## BRIEF
Up to and including the line with "(** One step", restate the material below word for word, beginning with its first line.

## MATERIALS PROVIDED
(* ===== verification/FileRefs.v ===== *)
(** * Reference counts of the file table (file.c)

    Open files are shared: file descriptors of several processes, and pointers
    held by system calls in progress, are references.  The table is used
    through the critical sections of [ftable.lock], in any order; [refs] is
    the list of references that are out. *)
From S2P Require Import Prelude Machine Block Fs File.

Open Scope Z_scope.

Abbreviation ftab := (list file * list nat)%type.
(** The references to file [i]. *)
Definition refs_to (i : nat) (refs : list nat) : nat := length (filter (eq i) refs).

(** One step of the users of the table: [filealloc] hands out a reference,
    [filedup] copies one, [fileclose] gives one up, and the owner of a
    reference sets the fields other than the count. *)
Inductive ftstep : ftab → ftab → Prop :=
| ft_step_alloc fs fs' i refs :
    ft_alloc fs = (Some i, fs') → ftstep (fs, refs) (fs', i :: refs)
| ft_step_dup fs fs' i refs :
    i ∈ refs → ft_dup i fs = Ret fs' → ftstep (fs, refs) (fs', i :: refs)
| ft_step_close fs fs' i last refs refs' :
    refs ≡ₚ i :: refs' → ft_close i fs = Ret (last, fs') → ftstep (fs, refs) (fs', refs')
| ft_step_set fs i f g refs :
    i ∈ refs → fs !! i = Some f → f_ref g = f_ref f → ftstep (fs, refs) (<[i := g]> fs, refs).

Definition file0 : file := mkFile FD_NONE 0 0 0 0 0 0.
Definition ftab0 : ftab := (replicate NFILE file0, []).

Record ft_inv (t : ftab) : Prop := {
  fi_len : length t.1 = NFILE;
  fi_ref : ∀ i f, t.1 !! i = Some f → f_ref f = Z.of_nat (refs_to i t.2);
  fi_none : ∀ i f, t.1 !! i = Some f → f_ref f = 0 → f_type f = FD_NONE;
  fi_range : ∀ i, i ∈ t.2 → (i < NFILE)%nat }.

Lemma refs_to_cons i j refs : refs_to i (j :: refs) = ((if decide (i = j) then 1 else 0) + refs_to i refs)%nat.
Proof. unfold refs_to. rewrite filter_cons. by destruct (decide (i = j)). Qed.
#[export] Instance refs_to_perm i : Proper ((≡ₚ) ==> (=)) (refs_to i).
Proof. intros l l' H. unfold refs_to. by rewrite H. Qed.
Lemma refs_to_elem i refs : i ∈ refs → (0 < refs_to i refs)%nat.
Proof.
  intros (l & Hl)%elem_of_Permutation. rewrite Hl, refs_to_cons, decide_True by done. lia.
Qed.
Lemma refs_to_none i refs : i ∉ refs → refs_to i refs = 0%nat.
Proof.
  induction refs as [|j refs IH]; intros Hi; [done|]. apply not_elem_of_cons in Hi as [H1 H2].
  rewrite refs_to_cons, decide_False by done. by apply IH.
Qed.

Lemma free_file_spec fs : ∀ k,
  match free_file fs k with
  | Some i => (k ≤ i)%nat ∧ ∃ f, fs !! (i - k)%nat = Some f ∧ f_ref f = 0
  | None => ∀ f, f ∈ fs → f_ref f ≠ 0
  end.
Proof.
  induction fs as [|f fs IH]; intros k; simpl; [by intros f Hf%not_elem_of_nil|].
  destruct (Z.eqb_spec (f_ref f) 0) as [E|E].
  - rewrite Nat.sub_diag. split; [done|]. by exists f.
  - specialize (IH (S k)). destruct (free_file fs (S k)) as [i|].
    + destruct IH as (Hk & g & Hg & E'). split; [lia|]. exists g.
      replace (i - k)%nat with (S (i - S k)) by lia. done.
    + intros g [->|Hg]%elem_of_cons; [done|by apply IH].
Qed.

Lemma ft_inv_insert fs refs i f g refs' :
  ft_inv (fs, refs) → fs !! i = Some f →
  f_ref g = Z.of_nat (refs_to i refs') → (f_ref g = 0 → f_type g = FD_NONE) →
  (∀ j, j ≠ i → refs_to j refs' = refs_to j refs) → (∀ j, j ∈ refs' → j = i ∨ j ∈ refs) →
  ft_inv (<[i := g]> fs, refs').
Proof.
  intros [H1 H2 H3 H4] Hi Hg Ht Ho Hin. simpl in *.
  assert (i < NFILE)%nat as Hlt by (rewrite <- H1; by eapply lookup_lt_Some). split; simpl.
  - by rewrite length_insert.
  - intros j h Hj. destruct (decide (j = i)) as [->|Hne].
    + rewrite list_lookup_insert_eq in Hj by (by rewrite H1). by simplify_eq.
    + rewrite list_lookup_insert_ne in Hj by done. rewrite Ho by done. by apply H2.
  - intros j h Hj. destruct (decide (j = i)) as [->|Hne].
    + rewrite list_lookup_insert_eq in Hj by (by rewrite H1). by simplify_eq.
    + rewrite list_lookup_insert_ne in Hj by done. by eapply H3.
  - intros j [->|Hj]%Hin; [done|by apply H4].
Qed.

Lemma ft_inv_init : ft_inv ftab0.
Proof.
  split; unfold ftab0; cbn [fst snd]; [apply length_replicate| | |by intros i Hi%not_elem_of_nil].
  all: intros i f [-> _]%lookup_replicate; done.
Qed.
Lemma ft_inv_step t t' : ftstep t t' → ft_inv t → ft_inv t'.
Proof.
  intros Hst Hinv. destruct Hst as [fs fs' i refs E|fs fs' i refs Hi E|fs fs' i last refs refs' Hp E|fs i f g refs Hi Hf Hr].
  - unfold ft_alloc in E. pose proof (free_file_spec fs 0) as Hs. destruct (free_file fs 0) as [j|]; simplify_eq.
    destruct Hs as (_ & f & Hf & E0). rewrite Nat.sub_0_r in Hf.
    rewrite (list_alter_insert _ fs i f Hf).
    pose proof (fi_ref _ Hinv i f Hf) as Hc. simpl in Hc.
    eapply ft_inv_insert; [done|done| |done| |]; simpl.
    + rewrite refs_to_cons, decide_True by done. lia.
    + intros j Hj. by rewrite refs_to_cons, decide_False.
    + intros j [->|Hj]%elem_of_cons; auto.
  - unfold ft_dup in E. destruct (fs !! i) as [f|] eqn:Hf; [|done]. destruct (Z.ltb_spec (f_ref f) 1); simplify_eq.
    pose proof (fi_ref _ Hinv i f Hf) as Hc. simpl in Hc. pose proof (refs_to_elem i refs Hi).
    eapply ft_inv_insert; [done|done| |simpl; lia| |]; simpl.
    + rewrite refs_to_cons, decide_True by done. lia.
    + intros j Hj. by rewrite refs_to_cons, decide_False.
    + intros j [->|Hj]%elem_of_cons; auto.
  - unfold ft_close in E. destruct (fs !! i) as [f|] eqn:Hf; [|done]. destruct (Z.ltb_spec (f_ref f) 1); [done|].
    pose proof (fi_ref _ Hinv i f Hf) as Hc. simpl in Hc.
    assert (refs_to i refs = S (refs_to i refs')) as Er.
    { rewrite Hp, refs_to_cons, decide_True by done. lia. }
    assert (∀ j, j ≠ i → refs_to j refs' = refs_to j refs) as Ho.
    { intros j Hj. by rewrite Hp, refs_to_cons, decide_False. }
    assert (∀ j, j ∈ refs' → j = i ∨ j ∈ refs) as Hin by (intros j Hj; right; rewrite Hp; by right).
    destruct (Z.ltb_spec 0 (f_ref f - 1)); simplify_eq;
      (eapply ft_inv_insert; [done|done|simpl; lia|simpl; (done || lia)|done|done]).
  - pose proof (fi_ref _ Hinv i f Hf) as Hc. simpl in Hc. pose proof (refs_to_elem i refs Hi).
    eapply ft_inv_insert; [done|done|by rewrite Hr|lia|done|by right].
Qed.

(** Reference counting of open files is exact.  However [filealloc],
    [filedup], [fileclose] and the owners of references interleave, starting
    from the empty table: a holder of a reference can duplicate and close it
    without panic, and the file is torn down exactly when the last reference
    is closed; [filealloc] hands out a file to which nobody has a reference
    and whose type is [FD_NONE], so that closing it before it is set up tears
    nothing down; and it fails only when all [NFILE] files are referenced. *)
Theorem file_references_exact fs refs :
  rtc ftstep ftab0 (fs, refs) →
  (∀ i, i ∈ refs →
     (∃ fs', ft_dup i fs = Ret fs') ∧
     (∃ last fs', ft_close i fs = Ret (last, fs') ∧ (is_Some last ↔ refs_to i refs = 1%nat))) ∧
  match ft_alloc fs with
  | (Some i, fs') => (i ∉ refs) ∧ ∃ f, fs' !! i = Some f ∧ f_ref f = 1 ∧ f_type f = FD_NONE
  | (None, _) => ∀ i, (i < NFILE)%nat → i ∈ refs
  end.
Proof.
  intros Hr. assert (ft_inv (fs, refs)) as Hinv.
  { assert (∀ t, rtc ftstep ftab0 t → ft_inv t) as H; [|by apply H].
    apply rtc_ind_r; [exact ft_inv_init|]. intros. by eapply ft_inv_step. }
  destruct Hinv as [H1 H2 H3 H4]. simpl in *. split.
  - intros i Hi. destruct (lookup_lt_is_Some_2 fs i) as [f Hf]; [rewrite H1; by apply H4|].
    pose proof (H2 i f Hf) as Hc. pose proof (refs_to_elem i refs Hi). unfold ft_dup, ft_close. rewrite Hf.
    rewrite (proj2 (Z.ltb_ge (f_ref f) 1)) by lia. split; [eauto|].
    destruct (Z.ltb_spec 0 (f_ref f - 1)); eexists _, _; (split; [done|]);
      (split; [intros [? [=]] || intros _; lia|intros; lia || done]).
  - pose proof (free_file_spec fs 0) as Hs. unfold ft_alloc. destruct (free_file fs 0) as [i|].
    + destruct Hs as (_ & f & Hf & E0). rewrite Nat.sub_0_r in Hf. pose proof (H2 i f Hf) as Hc. split.
      * intros Hi%refs_to_elem. lia.
      * exists (set_f_ref 1 f). rewrite list_lookup_alter_eq, Hf. split_and!; [done|done|simpl; eauto].
    + intros i Hi. destruct (lookup_lt_is_Some_2 fs i) as [f Hf]; [by rewrite H1|].
      pose proof (Hs f (list_elem_of_lookup_2 _ _ _ Hf)). pose proof (H2 i f Hf) as Hc.
      destruct (decide (i ∈ refs)) as [|Hn]; [done|]. exfalso.
      pose proof (refs_to_none i refs Hn). lia.
Qed.
(** After an open and a dup of the first file. *)
Definition ftab_dup : list file := <[0%nat := set_f_ref 2 file0]> (replicate NFILE file0).
Lemma file_references_exact_witness :
  (∀ i, i ∈ [0%nat; 0%nat] →
     (∃ fs', ft_dup i ftab_dup = Ret fs') ∧
     (∃ last fs', ft_close i ftab_dup = Ret (last, fs') ∧ (is_Some last ↔ refs_to i [0%nat; 0%nat] = 1%nat))) ∧
  match ft_alloc ftab_dup with
  | (Some i, fs') => (i ∉ [0%nat; 0%nat]) ∧ ∃ f, fs' !! i = Some f ∧ f_ref f = 1 ∧ f_type f = FD_NONE
  | (None, _) => ∀ i, (i < NFILE)%nat → i ∈ [0%nat; 0%nat]
  end.
Proof.
  apply (file_references_exact ftab_dup [0%nat; 0%nat]).
  eapply rtc_l; [by apply (ft_step_alloc _ (<[0%nat := set_f_ref 1 file0]> (replicate NFILE file0)) 0)|].
  apply rtc_once, ft_step_dup; [by left|reflexivity].
Defined.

## ANSWER BELOW
(* ===== verification/FileRefs.v ===== *)
(** * Reference counts of the file table (file.c)

    Open files are shared: file descriptors of several processes, and pointers
    held by system calls in progress, are references.  The table is used
    through the critical sections of [ftable.lock], in any order; [refs] is
    the list of references that are out. *)
From S2P Require Import Prelude Machine Block Fs File.

Open Scope Z_scope.

Abbreviation ftab := (list file * list nat)%type.
(** The references to file [i]. *)
Definition refs_to (i : nat) (refs : list nat) : nat := length (filter (eq i) refs).

(** One step of the users of the table: [filealloc] hands out a reference,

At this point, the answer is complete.